*** Opening of Records for processing ***

(** * ishap: a fixed-timestep runner (include/ishap/ishap.hpp)

    A shallow embedding of [ishap::timestep::FixedTimestepRunner] and the
    properties of its accumulator algorithm.

    Conventions of the embedding.
    - [std::chrono::nanoseconds] is a signed 64-bit tick count: a [Z] that
      every arithmetic operation brings back into range with [wrap64].
    - [size_t] is an [N]; the one place where the code multiplies with it
      ([step * safety_max_accumulator_overflow]) wraps explicitly.
    - [double] is IEEE 754 binary64, taken from the Standard Library's
      [SpecFloat] (53 bits of precision, [emax = 1024]).
    - [std::function] members are [option]s of functions over a caller-owned
      world [W]; an empty [std::function] is [None].  The step function
      reports whether it returned or threw.  Every call made to user code is
      appended to a call log, so that "is invoked" can be stated.
      The error function is taken to return: one that throws would end the
      program through [std::terminate], since [advance] is [noexcept]; the
      module [Noexcept] follows that case.  The callbacks act on [W] only;
      they do not call back into the runner.
    - [steady_clock::now()] is an explicit argument of the operations that
      read the clock.
    - Signed overflow and the conversion of a NaN, an infinity or an
      out-of-range double to [int64_t] are undefined in C++.  The embedding
      gives them the value the usual 64-bit targets compute (wrap-around and
      [INT64_MIN]); no counterexample below relies on them, and the theorems
      that need their absence say so in a hypothesis. *)

From Stdlib Require Import ZArith NArith QArith Bool List Lia.
From Stdlib Require Import Floats.SpecFloat.
Import ListNotations.

Local Open Scope Z_scope.

(** ** Machine integers *)

Module Int64.

Definition min_signed : Z := - 2 ^ 63.
Definition max_signed : Z := 2 ^ 63 - 1.

(** Two's-complement reduction into [min_signed .. max_signed]. *)
Definition wrap64 (z : Z) : Z := (z + 2 ^ 63) mod 2 ^ 64 - 2 ^ 63.

Definition in_range (z : Z) : Prop := min_signed <= z <= max_signed.

Definition add (a b : Z) : Z := wrap64 (a + b).
Definition sub (a b : Z) : Z := wrap64 (a - b).

End Int64.

(** ** Doubles *)

Module Double.

Definition prec : Z := 53.
Definition emax : Z := 1024.

Definition double : Type := spec_float.

(** [static_cast<double>(n)] for an integer [n]: round to nearest, ties to
    even. *)
Definition of_Z (z : Z) : double := binary_normalize prec emax z 0 false.

Definition mul : double -> double -> double := SFmul prec emax.
Definition div : double -> double -> double := SFdiv prec emax.
Definition eqb : double -> double -> bool := SFeqb.
Definition ltb : double -> double -> bool := SFltb.
Definition leb : double -> double -> bool := SFleb.

Definition zero : double := S754_zero false.
Definition one : double := of_Z 1.

(** The value the hardware conversion leaves when the operand is a NaN, an
    infinity or out of the range of [int64_t] (the C++ standard leaves the
    conversion undefined there). *)
Definition indefinite : Z := Int64.min_signed.

(** The integer part of a finite double. *)
Definition truncate (d : double) : Z :=
  match d with
  | S754_finite s m e =>
      let mag := Z.shiftl (Zpos m) e in
      if s then - mag else mag
  | _ => 0
  end.

(** The doubles that [static_cast<int64_t>] converts: the finite ones whose
    integer part is an [int64_t]. *)
Definition fits_int64 (d : double) : bool :=
  match d with
  | S754_zero _ => true
  | S754_finite _ _ _ =>
      (Int64.min_signed <=? truncate d) && (truncate d <=? Int64.max_signed)
  | S754_infinity _ | S754_nan => false
  end.

(** [static_cast<int64_t>(d)]: truncation toward zero. *)
Definition to_int64 (d : double) : Z :=
  if fits_int64 d then truncate d else indefinite.

(** A finite double whose sign bit is clear. *)
Definition nonneg_finite (d : double) : Prop :=
  match d with
  | S754_zero _ => True
  | S754_finite s _ _ => s = false
  | S754_infinity _ | S754_nan => False
  end.
(** [hgetall(key)]: null when there is no such hash. *)
Definition hgetall (key : string) : M (option (gmap string cell)) :=
  call Hgetall key (fun w => (Ok (hashes w !! key), w)).

(** [lpush(key, value)] *)
Definition lpush (key : string) (value : cell) : M unit :=
  call Lpush key (fun w =>
    let old := default [] (lists w !! key) in
    (Ok tt, set_lists (<[key := value :: old]> (lists w)) w)).

(** [ltrim(key, start, stop)], for indexes counted from the head. *)
Definition ltrim (key : string) (start stop : nat) : M unit :=
  call Ltrim key (fun w =>
    let old := default [] (lists w !! key) in
    (Ok tt, set_lists (<[key := take (S stop - start) (drop start old)]> (lists w)) w)).

(** [lrange(key, start, stop)], for indexes counted from the head. *)
Definition lrange (key : string) (start stop : nat) : M (list cell) :=
  call Lrange key (fun w =>
    (Ok (take (S stop - start) (drop start (default [] (lists w !! key)))), w)).

(** ** The Mongo models *)

Definition Bus_findOne (busId : string) : M (option BusDoc) :=
  call BusFindOne busId (fun w => (Ok (buses w !! busId), w)).

Definition Polyline_findOne (routeId : string) : M (option PolylineDoc) :=
  call PolylineFindOne routeId (fun w => (Ok (polylines w !! routeId), w)).

Definition Route_findById (routeId : string) : M (option RouteDoc) :=
  call RouteFindById routeId (fun w => (Ok (routes w !! routeId), w)).

(** ** socket.js *)

Definition emitBusUpdate (routeId : string) (payload : Payload) : M unit :=
  fun w =>
    if negb (io w) then (Ok tt, w)
    else
      let room := if negb (String.eqb routeId "") then Some ("route:" ++ routeId)
                  else None in
      (Ok tt, set_emitted (emitted w ++ [mkEmission room "bus:update" payload]) w).

(** ** liveController.js *)

(** What [getRouteGeometryAndStops] resolves to. *)
Record Geometry : Type := mkGeometry {
  coords : option (list (num * num));   (* [[lng,lat],...] or null *)
  stops : option (list Stop);
}.

(** [JSON.parse] of a cached text, where the coordinate array is expected;
    [None] stands for the SyntaxError.  The fields of a route entry hold
    what line 41 wrote or a [CText]; a cell of another kind under them is
    outside the modelled states. *)
Definition JSON_parse_coords (c : cell) : option (list (num * num)) :=
  match c with CCoords x => Some x | _ => None end.

(** [JSON.parse] of a cached text, where the stop array is expected. *)
Definition JSON_parse_stops (c : cell) : option (list Stop) :=
  match c with CStops x => Some x | _ => None end.

(** Lines 22-28: the cached entry, when it has both fields and both parse. *)
Definition cachedGeometry (cached : option (gmap string cell)) : option Geometry :=
  match cached with
  | None => None
  | Some h =>
      match h !! "polyline", h !! "stops" with
      | Some p, Some s =>
          if truthy p && truthy s then
            match JSON_parse_coords p, JSON_parse_stops s with
            | Some c, Some st => Some (mkGeometry (Some c) (Some st))
            | _, _ => None
            end
          else None
      | _, _ => None
      end
  end.

(** Lines 29-45: load from Mongo, decode, store in Redis for next time. *)
Definition geometryFromMongo (routeId : string) : M Geometry :=
  let redisKey := "route:" ++ routeId in
  await polyDoc <- Polyline_findOne routeId;
  await routeDoc <- Route_findById routeId;
  match polyDoc, routeDoc with
  | Some polyDoc, Some routeDoc =>
      await latLng <- lift (polyline_decode lib (geometry polyDoc));
      let coords := map (fun p : num * num => (snd p, fst p)) latLng in
      let stops := default [] (route_stops routeDoc) in
      exec hset redisKey [("polyline", CCoords coords); ("stops", CStops stops)];
      ret (mkGeometry (Some coords) (Some stops))
  | _, _ => ret (mkGeometry None None)
  end.

Definition getRouteGeometryAndStops (routeId : string) : M Geometry :=
  let redisKey := "route:" ++ routeId in
  await cached <- hgetall redisKey;
  match cachedGeometry cached with
  | Some g => ret g
  | None => geometryFromMongo routeId
  end.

*** Close of Records for processing ***

Return word for word the lines above from the line with "c) (Some st))" to the line with "Definition geometryFromMongo (routeId", including both and leaving out all others.

| Result of this exercise |
            | Some c, Some st => Some (mkGeometry (Some c) (Some st))
            | _, _ => None
            end
          else None
      | _, _ => None
      end
  end.

(** Lines 29-45: load from Mongo, decode, store in Redis for next time. *)
Definition geometryFromMongo (routeId : string) : M Geometry :=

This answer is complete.